We propose that 15% increase in prevalence is clinically meaningful. The correlation between
paired observations is 0.2, as recommended by Dupont. Although this is a large effect, the
effect of cataract surgery on prevalence of binocular vision anomalies may be this large
(presumed by an experienced binocular vision specialist). If the effect is smaller and the
difference not statistically significant, the study will provide valuable data to plan
another study. Therefore, a sample size calculation suggests that a total of 44 participants
will yield a power of 80% with a significant level of 5%. To account for potential loss to
follow-up, a sample size of 50 will be selected for the cataract group. All analyses will be
performed using SPSS Statistics 24.0 with an alpha level of 0.05 to determine the statistical
significance. A calculation for the prevalence of binocular vision anomalies before and after
surgery will be performed. A two-tailed McNemar's Chi-Square Test will be used to test the
statistical significance of the change in the proportion of binocular vision anomalies before
and after surgery.
2.2 Specific aim 1B Hypothesis: There will be a statistically significant increase in the
prevalence of binocular vision and accommodative anomalies after refractive surgery.
The sample size calculation process for specific aim 1B was the same as for specific aim 1A.

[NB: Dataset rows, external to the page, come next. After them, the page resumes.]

(** [gap_str] of the entry at 1-based position [pos]. *)
Definition gap_str (pos : nat) (leader_time : Q) (leader_lap : Z) (info : stats) : string :=
  if Z.eqb (st_lap info) leader_lap then
    if Nat.eqb pos 1 then ""
    else
      let gap_sec := leader_time - st_time info in
      let gap_sec := if Qltb gap_sec 0 && Qltb (-(1 # 1000)) gap_sec then 0 else gap_sec in
      let gap_sec := Qmax 0 gap_sec in
      " +" ++ fmt_time gap_sec
  else
    let lap_diff := (leader_lap - st_lap info)%Z in
    if (lap_diff <=? 0)%Z then ""
    else if (lap_diff =? 1)%Z then " +1 lap"
    else " +" ++ Z_to_string lap_diff ++ " laps".

Fixpoint gap_labels (pos : nat) (leader_time : Q) (leader_lap : Z)
  (l : list (string * stats)) : list string :=
  match l with
  | [] => []
  | (_, info) :: t => gap_str pos leader_time leader_lap info
                        :: gap_labels (S pos) leader_time leader_lap t
  end.

Definition leader_of (ranked : list (string * stats)) : Q * Z :=
  match ranked with
  | (_, info) :: _ => (st_time info, st_lap info)
  | [] => (0, 0%Z)
  end.

(** An entry read out of range. *)
Definition default_entry : string * stats := (""%string, stats_of 0 default_sample).

(** What one frame shows in the leaderboard: finished regime flag,
    ranked drivers and their gap strings. *)
Record frame := {
  fr_finished : bool;
  fr_ranked : list (string * stats);
  fr_gaps : list string
}.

Therefore, a sample size of 50 will also be selected for the refractive error group. A
calculation for the prevalence of accommodative and binocular vision anomalies before and
after surgery will be performed. A two-tailed McNemar's Chi-Square Test will be used to test
the statistical significance of the changes in the proportions of binocular vision anomalies
before and after surgery.
2.3 Specific aim 2 Hypothesis: The increase in prevalence of binocular vision anomalies will
be greater after cataract surgery than refractive surgery.
A calculation for the prevalence of binocular vision anomalies will be performed respectively
in the cataract group and the refractive error group. A two-tailed Contingency Chi-Square
Test will be used to test the statistical significance of difference of changes in the
proportion of binocular vision anomalies before and after surgery in both groups.
2.4 Specific aim 3 Hypothesis: A short screening protocol will be of equal effectiveness to a
comprehensive assessment of binocular vision and accommodation to determine which patients
may be at risk for post-surgical binocular vision and accommodative anomalies.
A two-tailed MacNemar's Chi-Square Test will be used to test the statistical significance of
difference in the effectiveness of a short screening protocol and a comprehensive assessment
for determining the risk for post-surgical binocular vision and accommodative anomalies.
Sensitivity and specificity for the short screening protocol will be calculated.